CIXBuilder problems compiling ONNX model - slow inference times

On the 24Q4 release it has cixbuild version 6.1.2958.
On the 25Q1 release it has cixbuild version 6.1.3119.

Using the YOLOv8 example from the Model Zoo we download the ONNX model from modelscape.

Using cixbuild version 6.1.2958 we compile the ONNX model to .cix format using the vendor provider cfg file yolov8_lbuild.cfg.

We modified the vendor inference_npu.py script to do simple benchmarking and output the object detection results. Inference on the input image results in an average inference time of 110ms.

Then using cixbuild version 6.1.3119 we repeat the process and compile the same ONNX model.
However average inference time is three times slower at 340ms.

These tests are done on Radxa’s Debian b3 image.

The .cix compiled model at modelscape also runs with average inference at 110ms.

So what is the reason for cixbuild version 6.1.3119 producing a result that is three times slower?

Secondly in the yolov8_lbuild.cfg file the optimizer has settings;

trigger_float_op = disable & <[(258, 272)]:float16_preferred!>
weight_bits = 8& <[(273,274)]:16>
activation_bits = 8& <[(273,274)]:16>
bias_bits = 32& <[(273,274)]:48>

How are those magic numbers (258,272) and (273,274) determined?

Managed to work out the magic numbers refer to layers on the ONNX model.

Which enabled me to pick the magic numbers on a yolov8s model of;

trigger_float_op = disable & <[(168,180)]:float16_preferred!>
weight_bits = 8& <[(181,182)]:16>
activation_bits = 8& <[(181,182)]:16>
bias_bits = 32& <[(181,182)]:48>

However we get the same bad performance with 320ms inference time when using cixbuild version 6.1.3119.

When using cixbuild version 6.1.2958 compiling fails with;

[E] [OPT] [20:54:06]: 'node info: name=/model.22/Sigmoid, type=OpType.Activation, layer_id = 171': error message: RuntimeError('"sigmoid_cpu" not implemented for \'Half\'')
[E] [OPT] [20:54:06]: 'node info: name=/model.22/Sigmoid, type=OpType.Activation, layer_id = 171': error message: RuntimeError('"sigmoid_cpu" not implemented for \'Half\'')
[I] [OPT] [20:54:06]: Compass-Optimizer has done at [quantize] period.
[I] [OPT] [20:54:06]: [Done]cost time: 1770.5304999351501
[E] Optimizing model failed! "sigmoid_cpu" not implemented for 'Half' ...

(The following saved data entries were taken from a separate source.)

Definition key_leb (a b : option string) : bool :=
  match a, b with
  | None, _ => true
  | Some _, None => false
  | Some x, Some y => String.leb x y
  end.

(** The groups with their numbers of rows, collected in order of first
    appearance. *)
Fixpoint bump (k : option string) (groups : list (option string * Z))
  : list (option string * Z) :=
  match groups with
  | [] => [(k, 1)]
  | (k', n) :: rest =>
      if key_eqb k k' then (k', n + 1) :: rest
      else (k', n) :: bump k rest
  end.

Definition group_count (keys : list (option string)) : list (option string * Z) :=
  fold_left (fun groups k => bump k groups) keys [].

(** [GROUP BY key] with [COUNT( * )]: the engine sorts the rows on the key to
    form the groups, so the groups come out in the order of their keys, NULL
    first and texts by their characters. *)
Fixpoint insert_group (g : option string * Z) (groups : list (option string * Z))
  : list (option string * Z) :=
  match groups with
  | [] => [g]
  | h :: rest =>
      if key_leb (fst g) (fst h) then g :: groups else h :: insert_group g rest
  end.

Definition group_by (keys : list (option string)) : list (option string * Z) :=
  fold_right insert_group [] (group_count keys).

(** [ORDER BY count DESC LIMIT 1].  SQL leaves the order among equal counts
    open; the engine keeps the one row it is to return and replaces it by
    each later row that does not sort after it, so among equal counts the
    last group stays. *)
Definition order_by_count_desc_limit_1 (groups : list (option string * Z))
  : option (option string * Z) :=
  match groups with
  | [] => None
  | g :: rest =>
      Some (fold_left (fun best g' => if snd best <=? snd g' then g' else best) rest g)
  end.
(** * AIOS runtime core: backend resolution and component lifecycle

    A shallow embedding of [aios/llm_core/adapter.py] (the constructor of
    [LLMAdapter], which decides which backend class serves a model name)
    and of [runtime/kernel.py] (the HTTP handlers that set up, query and
    clean up the process-wide table [active_components]), followed by the
    properties of the specification that concern them. *)

From Stdlib Require Import ZArith Ascii String.
From stdpp Require Import base option list strings gmap fin_maps.

Local Open Scope string_scope.
Set Warnings "-clear-no-such-hyp".

(** ** Python values, exceptions and results *)

Module Py.

(** The JSON-like Python values that cross the handlers' interface. *)
#[local] Unset Elimination Schemes.
Inductive pyobj :=
| PyNone
| PyBool (b : bool)
| PyInt (z : Z)
| PyStr (s : string)
| PyList (l : list pyobj)
| PyDict (kv : list (string * pyobj)).
#[local] Set Elimination Schemes.

(** An instance of [Exception]: [type(e).__name__], [str(e)], the text
    [traceback.format_exc()] gives while it is handled, and
    [getattr(e, 'debug_logs', None)]. *)
Record exc := {
  exc_type : string;
  exc_str : string;
  exc_traceback : string;
  exc_debug_logs : pyobj
}.

(** The outcome of a call: a value or a raised exception. *)
Inductive result (A : Type) :=
| Return (a : A)
| Raise (e : exc).
Arguments Return {A} a.
Arguments Raise {A} e.

#[global] Instance result_ret : MRet result := @Return.
#[global] Instance result_bind : MBind result :=
  fun A B f m => match m with Return a => f a | Raise e => Raise e end.

(** [d[k]] on a missing key. *)
Definition KeyError (k : string) : exc :=
  {| exc_type := "KeyError"; exc_str := "'" ++ k ++ "'";
     exc_traceback := "Traceback (most recent call last): KeyError";
     exc_debug_logs := PyNone |}.

(** [x.attr] on an object of class [cls] that has no such attribute. *)
Definition AttributeError (cls attr : string) : exc :=
  {| exc_type := "AttributeError";
     exc_str := "'" ++ cls ++ "' object has no attribute '" ++ attr ++ "'";
     exc_traceback := "Traceback (most recent call last): AttributeError";
     exc_debug_logs := PyNone |}.

(** [x[k]] on an object of class [cls] that is not subscriptable. *)
Definition TypeError (cls : string) : exc :=
  {| exc_type := "TypeError";
     exc_str := "'" ++ cls ++ "' object is not subscriptable";
     exc_traceback := "Traceback (most recent call last): TypeError";
     exc_debug_logs := PyNone |}.

(** Truth value of an [Optional[str]]: [None] and the empty string are falsy. *)
Definition str_truthy (s : option string) : bool :=
  match s with
  | Some (String _ _) => true
  | _ => false
  end.

(** A Python [str] is kept as the bytes of its UTF-8 encoding, so that
    [s.startswith(p)] is the prefix test on the bytes. *)
Definition startswith (s p : string) : bool := String.prefix p s.

(** What [str.lower()] does to a string of ASCII characters.  On other
    strings the builtin follows the Unicode tables; the embedding of the
    adapter takes it as a parameter, and this function is the instance
    used in the examples, whose names are ASCII. *)
Definition ascii_lower (c : ascii) : ascii :=
  let n := N_of_ascii c in
  if ((65 <=? n) && (n <=? 90))%N then ascii_of_N (n + 32) else c.

Fixpoint lower_ascii (s : string) : string :=
  match s with
  | EmptyString => EmptyString
  | String c s' => String (ascii_lower c) (lower_ascii s')
  end.

(** An ASCII upper-case letter, and a string that contains one. *)
Definition is_upper (c : ascii) : bool :=
  let n := N_of_ascii c in ((65 <=? n) && (n <=? 90))%N.

Fixpoint has_upper (s : string) : bool :=
  match s with
  | EmptyString => false
  | String c s' => is_upper c || has_upper s'
  end.

End Py.

Import Py.

(** ** [aios/llm_core/adapter.py] *)

Module Adapter.

(** A backend class, named as in the registry module; an instance of one
    is the class together with the keyword arguments it was built from. *)
Definition pyclass := string.

Record model_params := {
  mp_llm_name : string;
  mp_log_mode : string;
  mp_use_context_manager : bool;
  mp_api_key : option string
}.

Record BaseLLM := {
  llm_class : pyclass;
  llm_params : model_params
}.

(** The adapter object: its only attribute is [self.model], which every
    path of [__init__] that returns has assigned. *)
Record LLMAdapter := { model : BaseLLM }.

Definition HfNativeLLM : pyclass := "HfNativeLLM".

Section Init.

(** [aios.llm_core.registry] is imported, not part of these sources: its
    two tables are parameters.  [BACKEND_REGISTRY] maps a backend id to a
    class and is only tested for membership and indexed; the keys of
    [MODEL_PREFIX_MAP] are iterated in insertion order, so it is kept as
    the list of its items. *)
Variable BACKEND_REGISTRY : gmap string pyclass.
Variable MODEL_PREFIX_MAP : list (string * string).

We can bypass that error by changing config parameter to;

trigger_float_op = disable & <[(168,170),(172,180)]:float16_preferred!>

However when running inference we get 0 objects detected and inference time is 73ms which is considerably slower than the RK3588 for the same model size at 48ms.

For comparions the yolov8l sized model’s inference time on Orion is 110ms versus RK3588’s 133ms. That is a 20% performance boost, however this is a direct result of the Orion’s NPU clock speed being set at 1.2Ghz wheres the RK3588’s is 1Ghz.

I encountered similar problems with the 25Q1 release.

You might want to check inside the forward method of EngineInfer class in the NOE_Engine.py file, as it consists of three parts: setting the model’s input and output, and the actual inference process. Based on my tests, the self-converted INT8+FP16 mixed-precision model takes significantly more time to set inputs and outputs compared to the official INT8 CIX model, while their pure inference latency is similar.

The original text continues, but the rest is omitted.